La femme de la station-service m'a compris, mais ne parlait pas anglais. Elle parlait beaucoup avec les clients et leur demandait toujours à l'avance dans quelle direction les gens allaient. Elle m'a alors dit avec son doigt qu'elle ne partait pas dans ma direction.
Une fourgonnette s'est arrêtée, les 4 ouvriers bulgares allaient vers Pamplona et ne m'ont pris qu'un court bout de chemin. Je remerciai la femme de la station-service pour cela.
Dans la voiture, je me suis senti un peu plus en sécurité car nous pouvions discuter en russe. Malheureusement, les gars m'ont déposé à une station-service pour camionneurs. Merci quand même.

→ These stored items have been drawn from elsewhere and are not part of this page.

(** The matcher of denied reads always exists for a policy with deny rules
    (its [unreachable!] is unreachable) and fails closed: it denies every path at
    or below an unreadable root, and every path at all when some deny pattern of
    the policy does not compile. *)
Theorem read_deny_fails_closed (H : Host) (build_glob : str -> result str (path -> bool))
    (pol : FileSystemSandboxPolicy) (cwd p : str) (q : path) :
  host_ok H -> policy_ok pol -> has_denied_read_restrictions pol = true -> abs_from H p = Some q ->
  exists m, matcher_new H build_glob pol cwd = Some (Some m)
    /\ ((exists root, root ∈ get_unreadable_roots_with_cwd H pol cwd /\ path_starts_with q root = true)
        \/ (exists g, g ∈ get_unreadable_globs_with_cwd H pol cwd /\ is_ok (build_glob g) = false)
        -> is_read_denied H m p = true).
Proof.
  intros Hok Hp Hd Hq. unfold matcher_new, matcher_build. rewrite Hd. cbn [negb].
  destruct (build_loop_fail_closed build_glob false [] (get_unreadable_globs_with_cwd H pol cwd))
    as (invalid & ms & -> & Hinv).
  eexists. split; [done|]. unfold is_read_denied. cbn [invalid_pattern denied_candidates deny_read_matchers].
  intros [(root & Hroot & Hpre)|Hbad].
  - destruct invalid; [done|].
    rewrite (proj2 (existsb_exists _ _)); [done|].
    exists (normalized_and_canonical_candidates H (display root)). split.
    { apply in_map_iff. exists root. split; [done|]. by apply list_elem_of_In. }
    apply existsb_exists. exists q. split; [apply list_elem_of_In; by apply candidates_has_absolute|].
    apply existsb_exists. exists root. split; [|by rewrite Hpre, orb_true_r].
    apply list_elem_of_In, candidates_has_absolute. by eapply abs_from_display, unreadable_roots_ok.
  - by rewrite (proj2 Hinv (or_intror Hbad)).
Qed.

Definition deny_policy : FileSystemSandboxPolicy :=
  restricted [mkEntry (FsSpecial Root) Read; secret; mkEntry (FsGlobPattern (lit "**/*.env")) Deny].
Definition no_globs (_ : str) : result str (path -> bool) := Err (lit "unsupported").

Lemma read_deny_fails_closed_witness :
  exists m, matcher_new empty_host no_globs deny_policy (lit "/") = Some (Some m)
    /\ is_read_denied empty_host m (lit "/etc/passwd") = true.
Proof.
  destruct (read_deny_fails_closed empty_host no_globs deny_policy (lit "/") (lit "/etc/passwd")
              (components (lit "/etc/passwd"))) as (m & Hm & Hden);
    [apply empty_host_ok|repeat constructor; by apply absolute_normalizedb_true|reflexivity..|].
  exists m. split; [done|]. apply Hden. right. exists (lit "/**/*.env").
  split; [apply (bool_decide_unpack _); by vm_compute|reflexivity].
Defined.
(** [PermissionProfile::from(LegacyPermissionProfile)]: the shape rollouts held
    before profiles were tagged; its fields are those of an overlay. *)
Definition profile_from_legacy_profile (value : AdditionalPermissionProfile) : option PermissionProfile :=
  let file_system_sandbox_policy :=
    match add_file_system value with
    | None => restricted []
    | Some file_system => policy_from_permissions file_system
    end in
  let network_sandbox_policy :=
    if from_option id false (add_network value ≫= np_enabled) then NetEnabled else NetRestricted in
  from_runtime_permissions file_system_sandbox_policy network_sandbox_policy.

(** ** Depth of glob scans *)

Inductive GlobScanDepth : Type := Bounded (depth : N) | Unbounded.

Definition is_deny_glob (entry : FileSystemSandboxEntry) : bool :=
  is_deny entry && match entry_path entry with FsGlobPattern _ => true | _ => false end.

Definition effective_glob_scan_depth (entries : list FileSystemSandboxEntry) (depth : option N) :
  option GlobScanDepth :=
  if existsb is_deny_glob entries
  then Some (match depth with Some depth => Bounded depth | None => Unbounded end)
  else None.

Definition merge_glob_scan_max_depth (left_entries : list FileSystemSandboxEntry) (left_depth : option N)
    (right_entries : list FileSystemSandboxEntry) (right_depth : option N) : option N :=
  match effective_glob_scan_depth left_entries left_depth, effective_glob_scan_depth right_entries right_depth with
  | Some Unbounded, _ | _, Some Unbounded => None
  | Some (Bounded l), Some (Bounded r) => Some (N.max l r)
  | Some (Bounded depth), None | None, Some (Bounded depth) => Some depth
  | None, None => None
  end.

(** ** Merging *)

Definition merge_permission_entries (base permissions : list FileSystemSandboxEntry) : list FileSystemSandboxEntry :=
  push_missing [] (base ++ permissions).

Definition filter_option {A} (f : A -> bool) (o : option A) : option A :=
  match o with Some a => if f a then Some a else None | None => None end.

Definition is_network_enabled (n : option NetworkPermissions) : bool :=
  match n with Some (mkNetPerm (Some true)) => true | _ => false end.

Je ne voulais pas faire de l'auto-stop avec un camion et je n'avais abordé que des conductrices. Toutes allaient soit vers le Portugal, soit voyageaient avec leur mari et n'avaient pas de place pour nous. J'ai donc encore perdu plus de 2 ou 3 heures. Une petite fourgonnette s'est arrêtée et je lui ai demandé de me ramener simplement d'ici. Il m'a emmené à une station-service normale. Muchos Gracias ! Cependant, il faisait nuit maintenant, il pleuvait et presque personne ne s'arrêtait.
Un fils (Gon) et son père voulaient savoir mes raisons. Mais ils ne se dirigeaient que vers l'auberge la plus proche.

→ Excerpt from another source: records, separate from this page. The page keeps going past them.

(* ===== verification/BwrapView.v ===== *)
(** * What the bubblewrap mounts show: the enforcement of a policy

    The command line of [Bwrap] is read back by the rules of bwrap(1): each
    operation is carried out in turn and a mount covers what earlier ones
    showed below its destination.  On a host without symbolic links the
    theorems show that a path the sandbox can write on the host is one the
    policy lets it write, that a path it can read there is one the policy lets
    it read, with the exceptions they name, and that the command after [--] is
    the one that was asked for. *)

From S2P Require Import Prelude AbsolutePath Host Permissions SandboxRoots Bwrap.

(** ** What the mounts mean

    The operations of bwrap(1) the code uses, in the order they are given. *)

Inductive Op : Type :=
| OpBind (src dst : str)
| OpRoBind (src dst : str)
| OpRoBindData (fd dst : str)
| OpTmpfs (dst : str)
| OpDev (dst : str)
| OpProc (dst : str)
| OpDir (dst : str)
| OpRemountRo (dst : str)
| OpPerms (mode : str)
| OpChdir (dir : str)
| OpArgv0 (name : str)
| OpFlag (flag : str).

Definition FLAGS : list str :=
  [lit "--new-session"; lit "--die-with-parent"; lit "--unshare-user"; lit "--unshare-pid"; lit "--unshare-net"].
Definition unary_op (flag arg : str) : option Op :=
  if flag =s? lit "--tmpfs" then Some (OpTmpfs arg)
  else if flag =s? lit "--dev" then Some (OpDev arg)
  else if flag =s? lit "--proc" then Some (OpProc arg)
  else if flag =s? lit "--dir" then Some (OpDir arg)
  else if flag =s? lit "--remount-ro" then Some (OpRemountRo arg)
  else if flag =s? lit "--perms" then Some (OpPerms arg)
  else if flag =s? lit "--chdir" then Some (OpChdir arg)
  else if flag =s? lit "--argv0" then Some (OpArgv0 arg)
  else None.
Definition binary_op (flag a b : str) : option Op :=
  if flag =s? lit "--bind" then Some (OpBind a b)
  else if flag =s? lit "--ro-bind" then Some (OpRoBind a b)
  else if flag =s? lit "--ro-bind-data" then Some (OpRoBindData a b)
  else None.

(** The options of a bwrap command line up to [--], and the command after it. *)
Fixpoint parse_ops (l : list str) : option (list Op * list str) :=
  match l with
  | [] => None
  | flag :: l =>
      if flag =s? lit "--" then Some ([], l)
      else if bool_decide (flag ∈ FLAGS) then prod_map (cons (OpFlag flag)) id <$> parse_ops l
      else match l with
           | [] => None
           | a :: l =>
               match unary_op flag a with
               | Some op => prod_map (cons op) id <$> parse_ops l
               | None =>
                   match l with
                   | [] => None
                   | b :: l =>
                       match binary_op flag a b with
                       | Some op => prod_map (cons op) id <$> parse_ops l
                       | None => None
                       end
                   end
               end
           end
  end.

J'ai mis ma lampe frontale, je me suis placé à la sortie de l'autoroute et ai mis mon pouce en l'air. Une jeune mère (malheureusement, je n'ai pas demandé son nom) m'a pris et m'a amené dans un endroit moins dangereux pour faire du stop. Heureusement, il ne pleuvait plus.
Après une demi-heure, une voiture s'est arrêtée et c'était le fils Gon, avec qui j'avais parlé à la dernière station-service. Je ne sais pas comment il m'a trouvé maintenant, à quelques kilomètres de là. Son anglais était perfectible, mais il conduisait loin et très, très vite. Il m'a amené environ 40 km plus loin. Juste comme ça, parce qu'il s'inquiétait. Il m'a dit qu'il avait un restaurant familial à Logrono. La ville où le festival de vin avait eu lieu. Le cloaque géant que nous avons traversé un matin. Et il m'a confirmé qu'à ces célébrations, les Espagnols laissent intentionnellement beaucoup de déchets à côté des restaurants où la nourriture et le vin sont particulièrement bons. C'est pourquoi la ville avait l'air dégoûtante.

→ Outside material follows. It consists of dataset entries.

Lemma sandboxed_command_confined_witness :
  exists b inner, helper sample_json sample_parse sample_linux sample_process 9 (tail (ex_command sample_exec)) = Some (RunsBwrap b)
    /\ wraps sample_linux 9 sample_policy true (lit "/a") dir_a inner b
    /\ exists r, helper sample_json sample_parse sample_linux sample_process 9 (tail inner) = Some (Executes r [lit "ls"; lit "-l"])
       /\ seccomp_action (from_option id [] (rs_seccomp r)) SYS_connect [] = SeccompErrnoEPERM.
Proof.
  pose proof (sandboxed_command_confined sample_json sample_parse_profile sample_parse sample_linux sample_process 9 false
    sample_request sample_exec (simple_clap _) sample_linux_ok) as Hx.
  destruct (helper sample_json sample_parse sample_linux sample_process 9 (tail (ex_command sample_exec))) as [s|] eqn:Hs.
  2: { exfalso. revert Hs. by vm_compute. }
  assert (exists b, s = RunsBwrap b) as [b ->].
  { revert Hs. vm_compute. intros [= <-]. by eexists. }
  destruct Hx as (_ & inner & Hw & Hin); [by vm_compute|done|done|done|done|by apply absolute_normalizedb_true|by intros spec [= <-]|apply sample_policy_ok|].
  exists b, inner. split; [reflexivity|]. split; [exact Hw|].
  destruct Hw as (b0 & proc & mode & ops0 & ops & exe & _ & _ & _ & Hops & _). vm_compute in Hs. injection Hs as <-.
  destruct inner as [|x inner]; vm_compute in Hops; [done|]. injection Hops as _ _ <-. specialize (Hin sample_linux sample_process 9%nat).
  destruct (helper _ _ _ _ _ _) as [[| | |r command|]|] eqn:Hr; vm_compute in Hr; try discriminate Hr.
  destruct Hin as [Hcmd _]. change (command = [lit "ls"; lit "-l"]) in Hcmd. rewrite Hcmd.
  exists r. split; [reflexivity|]. injection Hr as <- _. by vm_compute.
Defined.

Lemma sandboxed_command_runs_witness :
  exists b ops exe inner, helper sample_json sample_parse sample_linux sample_process 9 (tail (ex_command sample_exec)) = Some (RunsBwrap b)
    /\ parse_ops (tail (args b)) = Some (ops, exe :: inner)
    /\ exists r, helper sample_json sample_parse sample_linux sample_process 9 inner = Some (Executes r [lit "ls"; lit "-l"]).
Proof.
  destruct (sandboxed_command_runs sample_json sample_parse_profile sample_parse sample_linux sample_process 9 9%N false
    sample_request sample_exec (simple_clap _) sample_linux_ok sample_process_ok) as [[r Hr]|(b & ops & exe & inner & Hb & Hops & Hr)];
    [done|by vm_compute|done|done|done|done|done|by apply absolute_normalizedb_true|by intros spec [= <-]|apply sample_policy_ok
    |by vm_compute|by vm_compute| |].
  - exfalso. revert Hr. by vm_compute.
  - exists b, ops, exe, inner. split; [done|]. split; [done|]. exact (Hr sample_linux sample_process 9%nat sample_process_ok).
Defined.

(** [transform] never panics.  It fails exactly when Seatbelt is asked for,
    when the Linux sandbox is asked for without a helper executable, or when it
    would need bubblewrap under WSL 1; otherwise the request it makes keeps the
    command's directory, environment and sandbox, carries the effective profile
    together with that profile's own policies, and the command it holds ends in
    the one that was asked for. *)
Theorem transform_outcome (profile_json : PermissionProfile -> str) (L : LinuxHost) (is_wsl1 : bool)
    (request : SandboxTransformRequest) :
  exists eff prof res,
    effective_permission_profile (tr_permissions request) (sc_additional_permissions (tr_command request)) = Some eff
    /\ with_managed_mitm_ca_readable_root L eff (tr_network request ≫= managed_mitm_ca_trust_bundle_path)
         (tr_sandbox_policy_cwd request) = Some prof
    /\ enforcement prof = enforcement (tr_permissions request)
    /\ network_sandbox_policy prof = network_sandbox_policy eff
    /\ transform profile_json L is_wsl1 request = Some res
    /\ match res with
       | Err SeatbeltUnavailable => tr_sandbox request = MacosSeatbelt
       | Err MissingLinuxSandboxExecutable =>
           tr_sandbox request = LinuxSeccomp /\ tr_codex_linux_sandbox_exe request = None
       | Err Wsl1UnsupportedForBubblewrap =>
           tr_sandbox request = LinuxSeccomp /\ is_wsl1 = true
           /\ (tr_enforce_managed_network request = true
               \/ tr_use_legacy_landlock request = false
                  /\ has_full_disk_write_access (file_system_sandbox_policy prof) = false)
       | Ok ex =>
           ex_permission_profile ex = prof
           /\ ex_file_system_sandbox_policy ex = file_system_sandbox_policy prof
           /\ ex_network_sandbox_policy ex = network_sandbox_policy prof
           /\ ex_cwd ex = sc_cwd (tr_command request) /\ ex_env ex = sc_env (tr_command request)
           /\ ex_sandbox ex = tr_sandbox request
           /\ (exists front, ex_command ex
                 = front ++ sc_program (tr_command request) :: sc_args (tr_command request)
               /\ (front = [] <-> tr_sandbox request <> LinuxSeccomp))
           /\ tr_sandbox request <> MacosSeatbelt
       end.
Proof.
  destruct (effective_profile_parts (tr_permissions request) (sc_additional_permissions (tr_command request)))
    as (eff & He & Henf & _).
  assert (exists prof, with_managed_mitm_ca_readable_root L eff (tr_network request ≫= managed_mitm_ca_trust_bundle_path)
         (tr_sandbox_policy_cwd request) = Some prof /\ enforcement prof = enforcement eff
         /\ network_sandbox_policy prof = network_sandbox_policy eff) as (prof & Hp & Henf' & Hnet).
  { unfold with_managed_mitm_ca_readable_root. destruct (tr_network request ≫= _) as [bundle|]; [|by exists eff].
    unfold to_runtime_permissions. set (pol := with_additional_readable_roots _ _ _ _).
    assert (policy_kind pol = policy_kind (file_system_sandbox_policy eff)) as Hk.
    { unfold pol, with_additional_readable_roots. case_goal; [done|]. cbn [fold_left]. by case_goal. }
    unfold from_runtime_permissions_with_enforcement, managed_profile, managed_from_sandbox_policy. rewrite Hk.
    destruct eff as [[es d|] n| |n]; cbn; eexists; done. }
  exists eff, prof. eexists. split_and!; [done..|congruence|done| |].
  { unfold transform. rewrite He, Hp. cbn [to_runtime_permissions]. reflexivity. }
  destruct (tr_sandbox request) eqn:Hsb; [split_and!; try done; by exists []|done| |split_and!; try done; by exists []].
  destruct (tr_codex_linux_sandbox_exe request) as [exe|]; [|done].
  unfold ensure_linux_bubblewrap_is_supported, allow_network_for_proxy.
  destruct (is_wsl1 && _) eqn:Hwsl.
  - apply andb_true_iff in Hwsl as [-> Hb]. split_and!; [done..|].
    apply orb_true_iff in Hb as [Hb|Hb]; [by left|right]. by apply andb_true_iff in Hb as [?%negb_true_iff ?%negb_true_iff].
  - split_and!; try done. unfold create_linux_sandbox_command_args_for_permission_profile.
    set (legacy := if tr_use_legacy_landlock request && _ then [lit "--use-legacy-landlock"] else []).
    set (proxy := if tr_enforce_managed_network request then [lit "--allow-network-for-proxy"] else []).
    exists (exe :: [lit "--sandbox-policy-cwd"; tr_sandbox_policy_cwd request; lit "--command-cwd";
      display (sc_cwd (tr_command request)); lit "--permission-profile"; profile_json prof] ++ legacy ++ proxy ++ [lit "--"]).
    split; [|done]. cbn [app ex_command]. by rewrite <- !app_assoc.
Qed.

À San Sebastian, on m'a laissé dans le centre-ville animé et magnifique. Merci Gon !
J'ai malheureusement raté un conducteur de Blablacar. J'ai partagé un kebab avec Fiona et nous sommes allés en direction de la ville suivante. Quelle belle ville. À voir absolument ! J'aimerais revenir ici.
Je me suis placé près de la sortie, à 1h30 du matin, et il passait encore très peu de voitures. Un autre conducteur m'a pris et m'a apporté à Irun. Une heure trop tard pour me souvenir de son nom. Il m'a convaincu de me rendre dans une auberge. Il a sonné à une porte discrète. Un vieux monsieur a permis de rester avec Fiona pour 20 euros. Ainsi, j'ai enfin pu prendre une douche et dormir 4 heures. C'était super !
Le matin, j'ai d'abord remarqué à quel point Irun est beau. La rivière avec ses petits bateaux est la frontière avec la France. Prochaine station-service et avancer au plus vite, car 2 heures plus tard, et toujours à 60 km - à partir de Hossegor, Jan-Philip part pour Hambourg.
Un jeune papa (j'ai aussi oublié son nom) m'a emmené avec une boîte de cigarettes au-delà de la frontière et m'a laissé après 30 km. Un grand merci.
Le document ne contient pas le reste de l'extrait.